Escape from Pakistan: A Daughter’s Chronicle of Bravery and Heroism

By Pallavi Dubey

Could a serving Indian naval officer get beaten, kidnapped and be left in a hospital with no recourse to diplomatic succour? Pakistan in the sixties was a world far removed from the freewheeling capitals of the western world. For Deborah Ann Shea, daughter of Indian naval attache Commodore Jack Shea, it was a living nightmare.

Some forty years later, she recreates the painful memories, the moments of pure terror that she and her family faced while in the port city of Karachi, Pakistan, in a book that talks of her father’s hardship, and hers. In a longoverdue tribute to her father Com. Jack Shea – a gallant mariner who epitomised courage, loyalty and survival against overwhelming odds - and a cautionary tale that serves as a reminder for all Indians to know and acknowledge the price of freedom that is paid by our men in uniform - she told her audience of how it took her 4 years to write this book.

Not getting any younger, she trawled through four drafts before she finally nailed a final version. The book, ‘Escape From Pakistan’ is more than a pulse-pounding thriller. While it gives a first-hand insight into the precarious times post-partition in Pakistan, 1965, it is also a tender and inspiring story of Com. Shea, who masterminded the escape, but with brutal consequences to himself.

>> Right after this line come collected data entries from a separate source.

(** A frame of an uncompressed format: when the body fills its pixel with
    the values [E], the pixbuf that comes back holds [E] everywhere. *)
Lemma decode_with_pixels (hd : VtfHeader) (ctx : VtfContext) (alpha : bool)
    (k p0 : Z) (E : Z -> Z -> Z -> Z)
    (body : list byte -> Z -> Z -> Z -> dstate -> option dstate) :
  header_in_range hd ->
  0 < width hd -> 0 < height hd -> 4 * width hd * height hd <= two32 ->
  fills_pixel (n_channels alpha) k p0 (row_bytes alpha (width hd))
    (width hd) (height hd) E
    (body (buffer ctx) (row_bytes alpha (width hd))) ->
  exists pb,
    decode_with hd ctx alpha 1 body p0 = Some (Some pb)
    /\ has_alpha pb = alpha /\ pb_width pb = width hd /\ pb_height pb = height hd
    /\ rowstride pb = row_bytes alpha (width hd)
    /\ holds_ch (n_channels alpha) (pb_pixels pb) (row_bytes alpha (width hd))
         (width hd) (height hd) (fun _ _ _ => True) E.
Proof.
  intros Hr Hw Hh H32 Hbody.
  pose proof (row_bytes_bounds alpha (width hd) Hw) as Hrb.
  unfold decode_with. rewrite gdk_pixbuf_new_ok by assumption. simpl.
  assert (Hs : u32 (row_bytes alpha (width hd)) = row_bytes alpha (width hd)).
  { apply u32_small. destruct Hr. unfold two16, two32 in *.
    assert (0 <= n_channels alpha) by (destruct alpha; simpl; lia). nia. }
  rewrite Hs.
  destruct (pixel_loops_hold (n_channels alpha) k p0 (row_bytes alpha (width hd))
              (width hd) (height hd) E
              (body (buffer ctx) (row_bytes alpha (width hd)))
              ltac:(lia) ltac:(lia) Hbody
              {| pos := p0;
                 pixels := replicate
                   (Z.to_nat (row_bytes alpha (width hd) * height hd)) 0 |})
    as (st' & Hrun & Hok & Hholds & _).
  - simpl. unfold frame_ok_ch. rewrite length_replicate.
    assert (0 <= n_channels alpha) by (destruct alpha; simpl; lia).
    assert (0 <= row_bytes alpha (width hd) * height hd) by nia.
    assert (row_bytes alpha (width hd) * height hd <= 4 * width hd * height hd)
      by (apply Z.mul_le_mono_nonneg_r; lia).
    split; [lia|]. split; lia.
  - reflexivity.
  - rewrite Hrun. simpl. eexists. split; [reflexivity|]. simpl. auto.
Qed.

Lemma holds_pixel_of_ch (pb : GdkPixbuf) (w h : Z) (f : Z -> Z -> Z * Z * Z * Z) :
  has_alpha pb = true ->
  holds_ch 4 (pb_pixels pb) (rowstride pb) w h (fun _ _ _ => True)
    (fun x y c => channel (f x y) c) ->
  forall x y, 0 <= x < w -> 0 <= y < h -> pixel_of pb x y = Some (f x y).
Proof.
  intros Ha Hh x y Hx Hy. unfold pixel_of, sample. rewrite Ha. simpl.
  rewrite !Hh by (auto; lia). simpl.
  destruct (f x y) as [[[r g] b] a]. reflexivity.
Qed.

Lemma holds_rgb_of (pb : GdkPixbuf) (w h : Z) (f : Z -> Z -> Z * Z * Z) :
  has_alpha pb = false ->
  holds_ch 3 (pb_pixels pb) (rowstride pb) w h (fun _ _ _ => True)
    (fun x y c => channel3 (f x y) c) ->
  forall x y, 0 <= x < w -> 0 <= y < h -> rgb_of pb x y = Some (f x y).
Proof.
  intros Ha Hh x y Hx Hy. unfold rgb_of, sample. rewrite Ha. simpl.
  rewrite !Hh by (auto; lia). simpl.
  destruct (f x y) as [[r g] b]. reflexivity.
Qed.

(* ===================================================================== *)
(** ** The pixel bodies of the uncompressed formats *)
(* ===================================================================== *)

(** The bytes of pixel [(j, i)] lie inside the frame. *)
Lemma texel_in_frame (p0 k w h i j : Z) :
  0 < k -> 0 <= i < h -> 0 <= j < w ->
  p0 <= texel_pos p0 k w j i /\ texel_pos p0 k w j i + k <= p0 + k * (h * w).
Proof.
  intros Hk Hi Hj. unfold texel_pos.
  assert (0 <= i * w + j) by nia.
  assert (i * w + j + 1 <= h * w) by nia.
  split; nia.
Qed.

(** One [pixels[...] = buffer[pos++]] of a body, with the value expected
    at sample [c]. *)
Ltac copy_step buf n stride w h st j i c Hok Hh s P O H :=
  destruct (copy_byte_holds_ch buf n stride w h _ _ st j i c Hok Hh)
    as (s & -> & P & O & H); [lia | lia | lia | lia | | cbn [mbind option_bind]].

(** One [pixels[...] = v] of a body. *)
Ltac poke_step n stride w h st j i c v Hok Hh s P O H :=
  destruct (poke_holds_ch n stride w h _ _ st j i c v Hok Hh)
    as (s & -> & P & O & H); [lia | lia | lia | | | cbn [mbind option_bind]].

It is an account of the Naval Attaché who was chosen for a mission to bring home safely the First Secretary at the High Commission who was dangerously close to being booked for espionage in Karachi. While he manages to bring the family back to New Delhi safe by cargo ship, he himself lands in deep trouble, gets battered, thrashed and then lies comatose for months in a hospital in Karachi.

Debora, speaking yesterday in Bengaluru, remarked, “This book is very close to my heart. As I am back to base I realize that I am fulfilling a dream I hold so dear, and reading out Escape From Pakistan is an extremely wholesome experience for me. I hope that I have touched hearts with my honest effort to do justice to the service that my father has offered to our nation. My childhood memories of him being away from home are very vivid and my book is just a written document of those bittersweet memories along with carefully examined archival resources, letters and diaries and various personal accounts.”